Renzulli: You’re right, the drive to chase scores as the bottom line measurement has become something of a self-fulfilling prophecy. There is so much pressure to meet those test scores, whether for funding or to demonstrate achievement. Even realtors are walking around with test results from neighborhood schools on their clip boards! So administrators feel compelled to align instruction to meet test scores—and when it doesn’t work, they reinforce even more drill and kill programs and parents look for programs that will ensure their kids succeed on the tests through tutoring. And textbook companies are pumping out books loaded with drill and practice material that teach to the test.

The frustrating piece is that if we can approach the bottom line of achievement from a different way of teaching, we are going to meet the bottom line achievement test demands AND produce more creative and productive citizens of the future. Administrators and teachers want this for our kids; it’s just a big institution to turn around when there is so much pressure from national and state education departs to use remedial pedagogy to grind up test scores. And research clearly shows that the billions spent on such models simply hasn’t worked.

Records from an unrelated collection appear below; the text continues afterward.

(* ===== verification/Labrpc.v ===== *)
(** * The simulated network: labrpc/labrpc.go

    A client's [Call] becomes a [reqMsg]; the network's goroutine starts one
    [ProcessReq] for each, which looks the end up, may drop the request, starts
    the handler in a goroutine of its own, waits for it while it polls whether
    the server was deleted, and answers on the request's channel. The state of
    one [ProcessReq] is a [PC]; the processes, the handlers and the calls that
    reconfigure the network interleave as the events of [nstep]. The draws of
    [math/rand] are arguments of the events, so every outcome is covered.

    [Name] is the type of end and server names (the code's [interface{}]),
    [Val] and [Ty] are Go values and their types as reflect sees them, and [W] is the
    state behind the receivers that the registered methods act on.
    A [*Server] is its index in [heap]. *)

From S2P Require Import Prelude Persister.

(** ** What labrpc relies on of labgob

    [decodeInto old b] decodes [b] into a variable that holds [old]: the value
    it holds afterwards and whether [Decode] returned no error. As labgob warns,
    decoding is only reliable into a variable that holds its zero value. *)
Class LabGob (Val Ty : Type) := {
  typeOf : Val → Ty;
  zero : Ty → Val;
  encodeVal : Val → bytes;
  decodeInto : Val → bytes → Val * bool;
  decodeInto_encode : ∀ v, decodeInto (zero (typeOf v)) (encodeVal v) = (v, true);
}.

(** ** Strings: [strings.LastIndex(s, c)], [s[:n]] and [s[n:]] *)

Fixpoint LastIndex (s : string) (c : Ascii.ascii) : option nat :=
  match s with
  | EmptyString => None
  | String x s =>
      match LastIndex s c with
      | Some n => Some (S n)
      | None => if decide (x = c) then Some O else None
      end
  end.

Fixpoint strTo (n : nat) (s : string) : string :=
  match n, s with S n, String x s => String x (strTo n s) | _, _ => EmptyString end.

Fixpoint strFrom (n : nat) (s : string) : string :=
  match n, s with S n, String _ s => strFrom n s | _, _ => s end.

Definition dotChar : Ascii.ascii := Ascii.ascii_of_nat 46.

(** [svcMeth[:dot]] and [svcMeth[dot+1:]]; without a dot, [dot] is -1 and the
    first slice expression panics. *)
Definition splitMeth (svcMeth : string) : option (string * string) :=
  let* dot := LastIndex svcMeth dotChar in
  Some (strTo dot svcMeth, strFrom (S dot) svcMeth).

Section Labrpc.
Context {Name Val Ty W : Type} `{Countable Name} `{LG : LabGob Val Ty}.

(** ** Messages, services, servers *)

Record reqMsg := mkReq { endname : Name; svcMeth : string; argsType : Ty; args : bytes }.

Record replyMsg := mkReply { ok : bool; reply : bytes }.

(** A method as reflect describes it. [Func rcvr args reply] is the call with
    the zeroed reply variable. *)
Record Method := mkMethod {
  MethodName : string;
  PkgPath : string;
  NumIn : Z;
  in2Ptr : bool;
  replyType : Ty;
  NumOut : Z;
  Func : nat → Val → Val → W → W * Val;
}.

Record Service := mkService { svcName : string; rcvr : nat; methods : gmap string Method }.

Record Server := mkServer { services : gmap string Service; count : Z }.

Definition isHandler (m : Method) : bool :=
  negb (bool_decide (PkgPath m ≠ "") || bool_decide (NumIn m ≠ 3) ||
        negb (in2Ptr m) || bool_decide (NumOut m ≠ 0)).

(** [MakeService] of a receiver whose type is called [name] and has methods [ms]. *)
Definition MakeService (rcvr : nat) (name : string) (ms : list Method) : Service :=
  mkService name rcvr
    (foldl (λ acc m, if isHandler m then <[MethodName m := m]> acc else acc) ∅ ms).

Definition MakeServer : Server := mkServer ∅ 0.

Definition AddService (rs : Server) (svc : Service) : Server :=
  mkServer (<[svcName svc := svc]> (services rs)) (count rs).

(** Service.dispatch: the error of [ad.Decode] is ignored, an unknown method
    ends the process. *)
Definition serviceDispatch (svc : Service) (methname : string) (req : reqMsg) (w : W)
    : option (W * replyMsg) :=
  let* m := methods svc !! methname in
  let a := (decodeInto (zero (argsType req)) (args req)).1 in
  let '(w, replyv) := Func m (rcvr svc) a (zero (replyType m)) w in
  Some (w, mkReply true (encodeVal replyv)).

(** Server.dispatch: [None] when the process ends (no dot in the method's name,
    unknown service, unknown method). *)
Definition dispatch (rs : Server) (req : reqMsg) (w : W) : option (Server * W * replyMsg) :=
  let rs := mkServer (services rs) (count rs + 1) in
  let* '(serviceName, methodName) := splitMeth (svcMeth req) in
  let* service := services rs !! serviceName in
  let* '(w, r) := serviceDispatch service methodName req w in
  Some (rs, w, r).

(** ** The network *)

Record Network := mkNetwork {
  reliable : bool;
  longDelays : bool;
  longReordering : bool;
  ends : gset Name;
  enabled : gmap Name bool;
  servers : gmap Name (option nat);
  connections : gmap Name (option Name);
  done : bool;
  total : Z;
}.

Definition MakeNetwork : Network := mkNetwork true false false ∅ ∅ ∅ ∅ false 0.

(** [rn.enabled[e]], [rn.servers[s]] and [rn.connections[e]]: a missing key
    reads as the zero value. *)
Definition isEnabled (rn : Network) (e : Name) : bool := default false (enabled rn !! e).
Definition serverOf (rn : Network) (s : Name) : option nat := default None (servers rn !! s).
Definition connectionOf (rn : Network) (e : Name) : option Name := default None (connections rn !! e).

Definition Reliable (yes : bool) (rn : Network) : Network :=
  mkNetwork yes (longDelays rn) (longReordering rn) (ends rn) (enabled rn) (servers rn)
    (connections rn) (done rn) (total rn).

Definition LongReordering (yes : bool) (rn : Network) : Network :=
  mkNetwork (reliable rn) (longDelays rn) yes (ends rn) (enabled rn) (servers rn)
    (connections rn) (done rn) (total rn).

Definition LongDelays (yes : bool) (rn : Network) : Network :=
  mkNetwork (reliable rn) yes (longReordering rn) (ends rn) (enabled rn) (servers rn)
    (connections rn) (done rn) (total rn).

(** A name that exists already ends the process. *)
Definition MakeEnd (e : Name) (rn : Network) : option Network :=
  if decide (e ∈ ends rn) then None
  else Some (mkNetwork (reliable rn) (longDelays rn) (longReordering rn) ({[ e ]} ∪ ends rn)
    (<[e := false]> (enabled rn)) (servers rn) (<[e := None]> (connections rn)) (done rn) (total rn)).

Definition setServer (s : Name) (rs : option nat) (rn : Network) : Network :=
  mkNetwork (reliable rn) (longDelays rn) (longReordering rn) (ends rn) (enabled rn)
    (<[s := rs]> (servers rn)) (connections rn) (done rn) (total rn).

Definition AddServer (s : Name) (rs : nat) (rn : Network) : Network := setServer s (Some rs) rn.

Definition DeleteServer (s : Name) (rn : Network) : Network := setServer s None rn.

Definition Connect (e s : Name) (rn : Network) : Network :=
  mkNetwork (reliable rn) (longDelays rn) (longReordering rn) (ends rn) (enabled rn) (servers rn)
    (<[e := Some s]> (connections rn)) (done rn) (total rn).

Definition Enable (e : Name) (b : bool) (rn : Network) : Network :=
  mkNetwork (reliable rn) (longDelays rn) (longReordering rn) (ends rn) (<[e := b]> (enabled rn))
    (servers rn) (connections rn) (done rn) (total rn).

(** Closing [rn.done] a second time panics. *)
Definition Cleanup (rn : Network) : option Network :=
  if done rn then None
  else Some (mkNetwork (reliable rn) (longDelays rn) (longReordering rn) (ends rn) (enabled rn)
    (servers rn) (connections rn) true (total rn)).

(** The network goroutine's [atomic.AddInt32(&rn.count, 1)]. *)
Definition countReq (rn : Network) : Network :=
  mkNetwork (reliable rn) (longDelays rn) (longReordering rn) (ends rn) (enabled rn) (servers rn)
    (connections rn) (done rn) ((total rn + 1 + 2 ^ 31) mod 2 ^ 32 - 2 ^ 31).

Definition GetTotalCount (rn : Network) : Z := total rn.

(** [GetCount] on a deleted server calls a method of a nil pointer: a panic. *)
Definition GetCount (rn : Network) (heap : list Server) (s : Name) : option Z :=
  let* p := serverOf rn s in
  let* rs := heap !! p in
  Some (count rs).

Record Info := mkInfo {
  iEnabled : bool;
  iServername : option Name;
  iServer : option nat;
  iReliable : bool;
  iLongreordering : bool;
}.

Definition ReadEndnameInfo (rn : Network) (e : Name) : Info :=
  let servername := connectionOf rn e in
  mkInfo (isEnabled rn e) servername
    (match servername with Some s => serverOf rn s | None => None end)
    (reliable rn) (longReordering rn).

Definition IsServerDead (rn : Network) (e : Name) (s : Name) (server : nat) : bool :=
  negb (isEnabled rn e) || bool_decide (serverOf rn s ≠ Some server).

(** ** One [ProcessReq] *)

(** The goroutine that runs the handler on [server]: it has not called [dispatch]
    yet, it offers the reply on [ech], or its reply was taken. *)
Inductive Handler := HRunning (server : nat) | HOffers (r : replyMsg) | HTaken.

(** Where [ProcessReq] is: before [ReadEndnameInfo]; in the waiting loop; after
    the loop, with the reply when [replyOK]; with a reply or a refusal
    on a timer; finished, with what it sent on [replyCh]. *)
Inductive PC :=
  | PStart
  | PWait (s : Name) (server : nat) (rel longre : bool)
  | PAfter (s : Name) (server : nat) (rel longre : bool) (got : option replyMsg)
  | PTimer (r : replyMsg)
  | PReplied (r : replyMsg).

FF: So what’s going to break the cycle?

Renzulli: The consequences just can’t be ignored any more. The U. S. is at the bottom of industrialized countries on international comparisons. Things like advanced courses and science fairs and school participation in math competitions is down. We’ve spent billions of dollars on remedial approaches to bring students up to standards but it’s still not working. And even those kids who can do well on the tests don’t have a full skill set to be successful in the long-term—or keep us competitive and successful as a country.

Middle class parents are spending more and more money each year on outside enrichment programs to give their children a complete toolkit. Participation in summer and after school programs, hiring tutors, and enrolling their kids in all kinds of lessons is their way of trying to compensate for an unchallenging curriculum. We’re seeing kids from middle class schools entering college totally unprepared and needing to take compensatory, remedial classes before getting to college-level exploration.

In lower-income communities that don’t have access to those kinds of enrichment opportunities, we’re losing vast numbers of students, students who have the potential to go on to creative and productive careers. And even those low income students who do manage to make it to college aren’t graduating.

FF: Dim prospects for the 21st century.

Renzulli: If we really want to improve the nation’s reservoir of scientists, leaders, journalists, teachers, we’ve got to change our teaching approach. We must look at moving the focus from remediation to enrichment and enjoyment in learning – the exact opposite of the ram, remember, and regurgitate approach to learning that has driven the test prep movement. Enrichment teaching and learning is where excellence comes from – both in terms of student accomplishment and ultimately in national productivity. We’re not talking about replacing core competencies. We’re talking about infusing rich, robust learning opportunities into a school environment.

We’ve got the tools, we’ve got the will. We’re going to get there.

FF: So what are the 3 R’s for the next century?

Renzulli: I’ll answer with the 3 E’s – Engagement, Enjoyment, and Enthusiasm. As far as the 3 R’s go—let’s let the 21st century students get creative so they can tell us.

Comments

thinkersonline (not verified) -- Mon, 2011-09-19 17:56

On a practical note - with differentiated learning, it is important to work out achievement objectives first and the assessment of these, despite what type of presentation is made.There can be too much subjectivity if you don't. The 'fun' of a theatrical presentation needs to be still matched against standard assessment objectives, as compared to a written report without the same WOW factor.This does not assume that you can't give extra credit for the engagement or creative factor involved in the presentation.